As many of you know, for the last two years I have been studying for my Leaving Cert exams. They finished on Thursday and I’m delighted to have survived the experience. Can’t wait to relax (and blog) a lot more this summer.
Here’s how they all went.
Wednesday was English paper 1. I’m not going to give a blow-by-blow account, but I wasn’t really fazed by the Heaney surprise. I had expected him to come up in the poetry, but hadn’t planned on relying on him as I figured it would be quite a hard question. I enjoyed the comprehension and Question B. I did my personal essay on “moments of uncertainty” and thought it went rather well, if a little rushed! It’s a bit scary sending off paper one because it’s so hard to know how you’ve done—there’s no right and wrong in English, really, and a lot depends on the corrector’s opinion.
I wait with bated breath.
Thursday came English paper 2, and not a sniff of Heaney…. Except on the unseen, which I think was probably a benefit as we’re all pretty used to his style. I’d studied Macbeth and did the question on his relationships being power struggles. I loved the question and think I answered it better than in the mocks since I remembered to refer back to the question at the end of each paragraph! For the comparative, I did General Vision and Viewpoint which used to be my least favourite mode, but I liked the question on the day and was pretty pleased with my answer, even if it was a bit lengthy. I was then delighted to find Dickinson on the poetry section as she’s my favourite poet and I got an A on her question in the mocks. Again I was tight for time at the end, but think it went rather well.

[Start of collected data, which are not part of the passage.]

(** taking a block off the list *)
Lemma ring_remove r bs i b s : ring r bs -> in_set r i -> blks r !! Z.to_nat i = Some b -> s = RBB_BLK_UNUSED \/ s = RBB_BLK_GET ->
  exists m, utils_slist_del (node_of r i) (blk_list r) (links r) = Done m
    /\ ring (with_blks (<[Z.to_nat i := set_status s b]> (blks r)) (with_links m r)) (remove_node i bs)
    /\ only_changes (links r) m (blk_list r :: (node_of r <$> bs)).
Proof.
  intros Hr Hi Hb Hs. pose proof (ring_nodup _ _ Hr) as Hnd. destruct (rg_nodes _ _ Hr i Hi) as (Hn1 & Hn2 & _).
  destruct (slist_del_spec _ _ _ (node_of r i) (rg_list _ _ Hr) Hn1 Hn2) as (m & E & Hm & Hch). exists m. split; [done|]. split; [|done].
  rewrite nodes_remove in Hm. set (r1 := with_links m r).
  set (r' := with_blks _ _). pose proof (rg_size _ _ Hr) as Hl.
  assert (Hlk : forall j, in_set r j -> blks r' !! Z.to_nat j = if decide (j = i) then Some (set_status s b) else blks r !! Z.to_nat j)
    by (intros j Hj; by apply (blk_insert_lookup r i _ r1 j)).
  assert (Hsp : forall j, in_set r j -> span r' j = span r j).
  { intros j Hj. unfold span. rewrite Hlk by done. case_decide; [|done]. subst j. by rewrite Hb. }
  assert (Hmem : forall j, j ∈ remove_node i bs <-> j <> i /\ j ∈ bs) by (intros j; unfold remove_node; by rewrite list_elem_of_filter).
  destruct Hr. split; try done.
  - cbn. by rewrite length_insert.
  - intros j Hj. destruct (rg_nodes0 j Hj) as (? & ? & [x Hx]). split; [done|]. split; [done|]. apply elem_of_dom.
    destruct Hch as [Hd _]. cbn. rewrite Hd. by apply elem_of_dom.
  - intros j Hj. apply Hmem in Hj as [Hne Hj]. destruct (rg_in0 j Hj) as [Hjs Hu]. split; [done|]. unfold status_of. rewrite Hlk by done.
    by rewrite decide_False.
  - intros j Hjs Hj. unfold status_of. rewrite Hlk by done. case_decide as E2; [done|]. apply (rg_out0 j Hjs). intros Hin. apply Hj, Hmem. done.
  - replace (span r' <$> remove_node i bs) with (span r <$> remove_node i bs).
    + destruct (decide (i ∈ bs)) as [Hin|Hin]; [|by rewrite remove_node_notin].
      apply list_elem_of_split in Hin as (l1 & l2 & ->). apply NoDup_app in Hnd as (_ & Hd & Hnd). apply NoDup_cons in Hnd as [Hi2 _].
      rewrite remove_node_split; [|intros Hx; apply (Hd i Hx); left|done]. rewrite fmap_app in *. by apply (arranged_delete _ _ (span r i)).
    + apply list_fmap_ext. intros k j Hj. symmetry. apply Hsp. apply list_elem_of_lookup_2, Hmem in Hj as [_ Hj]. by apply rg_in0.
Qed.

(** ** Searching [blk_set] *)

Lemma find_blk_spec (f : utils_rbb_blk -> bool) r bs : ring r bs -> exists res, find_blk f (seqZ 0 (blk_max_num r)) r = Done res
  /\ match res with
     | Some i => in_set r i /\ exists b, blks r !! Z.to_nat i = Some b /\ f b = true
     | None => forall i b, in_set r i -> blks r !! Z.to_nat i = Some b -> f b = false
     end.
Proof.
  intros Hr. assert (Hall : forall i, in_set r i <-> i ∈ seqZ 0 (blk_max_num r)) by (intros i; unfold in_set; rewrite elem_of_seqZ; lia).
  assert (G : forall l, (forall i, i ∈ l -> in_set r i) -> exists res, find_blk f l r = Done res /\ match res with
     | Some i => in_set r i /\ exists b, blks r !! Z.to_nat i = Some b /\ f b = true
     | None => forall i b, i ∈ l -> blks r !! Z.to_nat i = Some b -> f b = false end).
  { induction l as [|i l IH]; intros Hl; [exists None; split; [done|]; by intros i b H%elem_of_nil|].
    destruct (blk_at r bs i Hr) as (b & Hb & Hg & _); [apply Hl; left|]. cbn [find_blk]. rewrite Hg. cbn [mbind outcome_bind].
    destruct (f b) eqn:Ef; [exists (Some i); split; [done|]; split; [apply Hl; left|eauto]|].
    destruct IH as (res & -> & H); [intros j Hj; apply Hl; by right|]. exists res. split; [done|]. destruct res; [done|].
    intros j c Hj Hc. apply elem_of_cons in Hj as [->|Hj]; [congruence|eauto]. }
  destruct (G (seqZ 0 (blk_max_num r))) as (res & E & H); [intros i; by rewrite Hall|]. exists res. split; [done|].
  destruct res; [done|]. intros i b Hi. apply H. by apply Hall.
Qed.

Friday was Maths paper 1. I tried my best at the higher level paper, and that’s all I can say about it! Overall, I was surprised and pleased at how much I was able to answer.
Monday was a busy day with Maths paper 2 and Irish paper 1. Again with the maths, all I could do was try my best! There were easy parts and hard parts as usual, but surprisingly I found it harder than the first paper. I liked the questions in the latter part of the paper on the economy etc, as I do business studies and understood it fairly well.
The Irish essay titles were great. I really think there was something for everyone. I did the essay title about the years of your youth being the best years of your life—disagreeing, of course, so I could rant about An Mean Comharsaide, An Coras Oideachas, An Cúlú and so forth! Thought it went really well. I’ve only studied Irish for six years so was delighted to have a solid oral exam and essay under my belt. PLUS I actually understood the listening test! All smiles on the way out of the exam hall.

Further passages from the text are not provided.